Pour le Pr Rayner, les pouvoirs publics doivent promouvoir une alimentation durable, limiter les subsides aux seuls produits sains, réguler l’industrie pour que les produits sains deviennent la norme et non une catégories de produits, contrôler l’activité de marketing dirigée vers les enfants...

C’est dans cette philosophie que s’inscrit, par exemple, la politique de la ville de Hasselt. Elle encourage les citoyens à préférer un mode de déplacement actif (à vélo ou à pied) : système de prêt gratuit de vélos, campagne « Faisons les courses à vélo », politique active de pistes cyclables.

« Nous organisons aussi des actions pour la réduction de la consommation de viande, en faisant campagne pour un jour par semaine sans viande », explique son échevin de la Santé, le Dr Toon Hermans. En vue de promouvoir la consommation d’eau du robinet, la ville a installé des fontaines d’eau dans les écoles, les parcs, les bibliothèques, les structures d’accueil extrascolaire, etc. Des actions régulières de promotion des fruits et légumes locaux ciblent à la fois un objectif de santé et la réduction des émissions de CO2 grâce à la limitation du transport.

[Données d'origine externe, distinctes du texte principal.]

Lemma commit_spec s L : settled (map (home L) (seq 0 (ntx L))) s -> k_log s = L -> tx_ok L -> 0 < lh_n L ->
  exists s', does [] (commit fuel) s tt [] s' /\ settled [] s' /\
    (forall bn, view s' bn = writes (view s) (commit_writes s L) bn) /\
    (forall bn, block s' bn = writes (block s) (commit_writes s L) bn) /\
    k_dlog s' = k_dlog s ++ commit_writes s L /\ k_log s' = set_lh_n 0 L /\
    s' = set_k_log (k_log s') (set_k_out (k_out s') (set_k_dlog (k_dlog s') (set_k_disk (k_disk s') (set_k_bufs (k_bufs s') s)))).
Proof.
  intros S El T Hn. set (pins := map (home L) (seq 0 (ntx L))) in *.
  assert (forall bn, bn ∈ pins <-> exists i, (i < ntx L)%nat /\ bn = home L i) as Pin.
  { intros bn. unfold pins. rewrite list_elem_of_fmap. split; intros (i & H1 & H2); exists i;
      rewrite ?elem_of_seq in *; [split; [lia|done]|split; [done|lia]]. }
  assert (hblock L ∉ pins) as Hh by (rewrite Pin; intros (i & Hi & E); by apply (tx_home_head L T i)).
  destruct (write_log_spec pins s L S El (tx_dev L T)) as (s1 & D1 & M1).
  { intros i Hi. apply Pin. eauto. }
  { intros j Hj. rewrite Pin. intros (i & Hi & E). by apply (tx_home_slot L T i j). }
  pose proof (io_log _ _ (mv_io _ _ _ _ _ _ M1)) as E1. rewrite El in E1.
  destruct (write_head_spec pins s1) as (s2 & D2 & M2); [apply M1|rewrite E1; apply T|by rewrite E1|].
  rewrite E1 in M2. fold (hblock L) in M2.
  assert (view s1 (hblock L) = view s (hblock L)) as V1.
  { rewrite (mv_view _ _ _ _ _ _ M1). apply writes_out, not_slot. intros i Hi E. by apply (tx_slot_head L T i). }
  pose proof (moved_step _ _ _ _ _ _ _ _ _ M1 M2 eq_refl) as M12. rewrite V1 in M12.
  set (h1 := head_data (lh_n L) (lh_block L) (view s (hblock L))) in *.
  pose proof (io_log _ _ (mv_io _ _ _ _ _ _ M12)) as E2. rewrite El in E2.
  destruct (install_trans_spec false s2 L) as (s3 & D3 & M3).
  { unfold left_pins. rewrite Nat.sub_0_r. apply M12. } { done. } { apply T. } { apply T. } { apply T. }
  assert (home_writes s2 L (ntx L) = new_writes s L) as Ew.
  { unfold home_writes, new_writes. apply map_ext_in. intros i Hi. apply in_seq in Hi. f_equal.
    rewrite (mv_view _ _ _ _ _ _ M12), writes_app, writes_out.
    - apply slot_writes_at; [done|lia].
    - simpl. rewrite elem_of_cons, elem_of_nil. intros [E|[]]. apply (tx_slot_head L T i); [lia|done]. }
  rewrite Ew in M3. pose proof (moved_trans _ _ _ _ _ _ _ M12 M3) as M13.
  set (s4 := set_k_log (set_lh_n 0 (k_log s3)) s3).
  pose proof (io_log _ _ (mv_io _ _ _ _ _ _ M13)) as E3. rewrite El in E3.
  assert (k_log s4 = set_lh_n 0 L) as E4 by (unfold s4; simpl; by rewrite E3).
  destruct (write_head_spec [] s4) as (s5 & D5 & M5).
  { by apply (settled_frame [] s3); [..|apply M13]. } { rewrite E4. apply T. } { apply not_elem_of_nil. }
  rewrite E4 in M5. change (hblock (set_lh_n 0 L)) with (hblock L) in M5.
  assert (view s3 (hblock L) = h1) as V3.
  { rewrite (mv_view _ _ _ _ _ _ M13), writes_app, writes_out, writes_app.
    - unfold writes at 1. simpl. unfold upd. by rewrite Z.eqb_refl.
    - unfold new_writes. rewrite map_map. intros H. apply list_elem_of_fmap in H as (i & E & Hi).
      apply elem_of_seq in Hi. apply (tx_home_head L T i); [lia|done]. }
  assert (forall f, writes f (commit_writes s L) = upd (writes f ((log_writes s L (ntx L) ++ [(hblock L, h1)]) ++ new_writes s L))
      (hblock L) (head_data 0 (lh_block L) h1)) as Ec.
  { intros f. unfold commit_writes. fold h1. rewrite !app_assoc, (writes_app _ _ [_]). done. }
  change (u32 (log_start (set_lh_n 0 L))) with (hblock L) in M5. cbn [lh_n set_lh_n lh_block] in M5.
  change (view s4) with (view s3) in M5. rewrite V3 in M5.
  exists s5. split; [|split; [apply M5|split; [|split; [|split; [|split]]]]].
  - unfold commit. eapply does_bind; [apply does_gets; reflexivity|]. rewrite El.
    apply Z.ltb_lt in Hn. rewrite Hn. unfold kwhen.
    eapply does_bind; [exact D1|]. eapply does_bind; [exact D2|]. eapply does_bind; [exact D3|].
    eapply does_bind; [|exact D5]. apply (does_modify _ _ [] (fun s => set_k_log (set_lh_n 0 (k_log s)) s)); done.
  - intros bn. rewrite (mv_view _ _ _ _ _ _ M5), Ec. unfold upd. destruct (bn =? hblock L); [done|]. apply M13.
  - intros bn. rewrite (mv_block _ _ _ _ _ _ M5), Ec. unfold upd. destruct (bn =? hblock L); [done|]. apply M13.
  - rewrite (mv_dlog _ _ _ _ _ _ M5). change (k_dlog s4) with (k_dlog s3). rewrite (mv_dlog _ _ _ _ _ _ M13).
    unfold commit_writes. fold h1. by rewrite <- !app_assoc.
  - rewrite (io_log _ _ (mv_io _ _ _ _ _ _ M5)). done.
  - pose proof (mv_io _ _ _ _ _ _ M5) as I5. pose proof (mv_io _ _ _ _ _ _ M13) as I3. unfold io in *.
    rewrite I5 at 1. unfold s4. rewrite I3 at 2. simpl. rewrite I5. done.
Qed.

Chaque commune a son action propre, adaptée aux particularités de sa population. Par exemple, la commune de Jette a organisé une grande action de sensibilisation sur le sommeil, dont on sait que la mauvaise qualité augmente le risque d’obésité.

Des villes performantes

Le programme Viasano est encore jeune et nous manquons encore de recul pour évaluer ses résultats. Mais l’expérience française fournit déjà des informations intéressantes. Yann Le Bodo, Coordinateur de l’Epode European Network a présenté les résultats de la méthodologie Epode dans les dix villes pilotes françaises impliquées depuis 2004, qui représentent environ 500.000 habitants au total. Les enfants âgés de 5 ans à 12 ans y ont été mesurés et pesés chaque année de 2005 à 2009. On y a constaté une baisse de 9,12% (de 20,6 % à 18,8% ; p<0,0001) de la prévalence de l’obésité et du surpoids des enfants, alors que des études menées dans d’autres villes pendant la même période indiquent une stabilisation ou une légère hausse du nombre d’enfants en surpoids. Si on se limite aux enfants vivant dans des quartiers défavorisés, on constate une différence encore plus nette: les villes Epode enregistrent une diminution du taux de surpoids, alors qu’on observe sa nette augmentation dans les autres villes. Des résultats considérés comme très encourageants.